Imitation and Novelty in Product Development

Here’s an extract from the third article by Ted Lewis and Richard Bergin from this special Human-Human Stigmergy issue.

  1. A human stigmergy framework for product development

Many investigators over the past century have attempted to quantify human innovation as a property of social organizations such as corporations as well as individual entrepreneurs. Andergassen et al. argue that innovation appears in two forms – from invention and diffusion:

The first is an exogenous thrust imparted to the system by a random innovative arrival whilst the second is due mainly to innovation that takes place through diffusion of information (Andergassen et al., 2006).
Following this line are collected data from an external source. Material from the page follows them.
(** X10.  Running again reproduces the run.  From a state with the guard
    clear, a second run with the same inputs and the same helper behaviour
    completes as the first one, leaves the same state, and produces the
    same events (the first run of a session additionally records the
    creation of the [processing] entry). *)
Theorem X10_rerun_reproduces W s :
  guard s = false ->
  let again := main W (state_of (main W s)) in
  completion_of again = completion_of (main W s) /\
  state_of again = state_of (main W s) /\
  events_of (main W s) = init_events s ++ events_of again.
Proof.
  intros Hg. cbv zeta. rewrite (@main_state W s Hg).
  assert (Hg' : guard (ready W s) = guard s) by reflexivity.
  assert (Hst : state_of (main W (ready W s)) = ready W s).
  { rewrite main_state; [apply ready_ready | rewrite Hg'; exact Hg]. }
  split; [|split; [exact Hst|]].
  all: rewrite (main_eq W (ready W s)), (main_eq W s); cbv zeta;
       rewrite credential_ready, ready_ready, Hg';
       change (init_events (ready W s)) with (@nil event);
       (destruct (truthy (credential W s)); [|reflexivity]);
       (destruct (configure_genai W (credential W s)) as [[]|e];
        [|destruct (derives_Exception e); reflexivity]);
       (destruct (button_pressed W (guard s)); [|reflexivity]);
       destruct (on_click _ _ _ _) as [[c s2] l]; reflexivity.
Qed.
For the purposes of this paper, “random innovation” is a type of novelty, and “diffusion of information” is a type of imitation. In fact, novelty appears whenever an unexpected breakthrough “randomly occurs”, and imitation appears whenever an idea is copied, regardless of how it arrives.

Andergassen et al. further claim that occurrences of product innovation obey a long-tailed distribution, or Levy flight in time, because diffusion of information accumulates until reaching a point of self-organized criticality, SOC. Then an avalanche of copycat products mimics products developed from the initial “random innovation”. The sudden appearance of the Apple iPhone and iPad are apparent examples: the iPhone appeared as a random innovation and was quickly imitated by an avalanche of copycats. Thus, product development is a series of episodic “random innovations” or novelties, followed by an avalanche of copycats, or imitations.

Ferrary and Granovetter (2009) further develop the idea of the spread of product innovation through imitative diffusion by modeling Silicon Valley and other highly creative industrial commons as social networks. Venture capital firms supply “information diffusion” services as well as money, acting as a kind of transmitter of intellectual viruses through their social network:

The presence of venture capital (hereafter VC) firms in an innovative cluster opens potential specific interactions with other agents in the network (universities, large companies, laboratories) that determine a particular dynamic of innovation. In this perspective, what is distinctive about Silicon Valley is its complete and robust complex system of innovation supported by social networks of interdependent economic agents in which the VC firms have a specific function (Ferrary and Granovetter, 2009, p. ??).

In this model, imitation and novelty is a human activity akin to stigmergy in the animal kingdom, whereby imitative actions (work) are stimulated by social interactions initiated by previous novel and imitative actions (work). What distinguishes the Silicon Valley entrepreneur from others is the social network embodied in the VC firm. The Silicon Valley entrepreneur leverages this advantage to “out-innovate” entrepreneurs from other industrial commons. It is this stigmergic work done by networking that makes Silicon Valley more productive.

If product development is a byproduct of invention (novelty) and information obtained through stigmergic social network diffusion (imitation), then it should be possible to demonstrate the machinery of the evolutionary process itself. The sudden appearance of an “innovative product” such as the Apple iPhone should be traced to earlier novel and imitative products, etc. Furthermore, assuming an idea is transmitted by a social network of cooperating actors (diffusion of information for the purpose of imitation), it should be possible to demonstrate and model the machinery of product development as a form of human stigmergy.

This paper develops a stigmergic model of product development based on the forgoing concepts of novelty and imitation in social networks. It postulates that invention is a group activity, rather than the result of an isolated inventor working in isolation. Furthermore, the group dynamic is stigmergic, meaning that each advance incorporates previous novelties and imitations. No advance is an isolated step. The process of combining novelty and imitation is modeled as a self-organizing network of stigmergic “breakthroughs”. Some breakthroughs simply combine existing product designs (imitation), while others combine new and novel features with existing designs.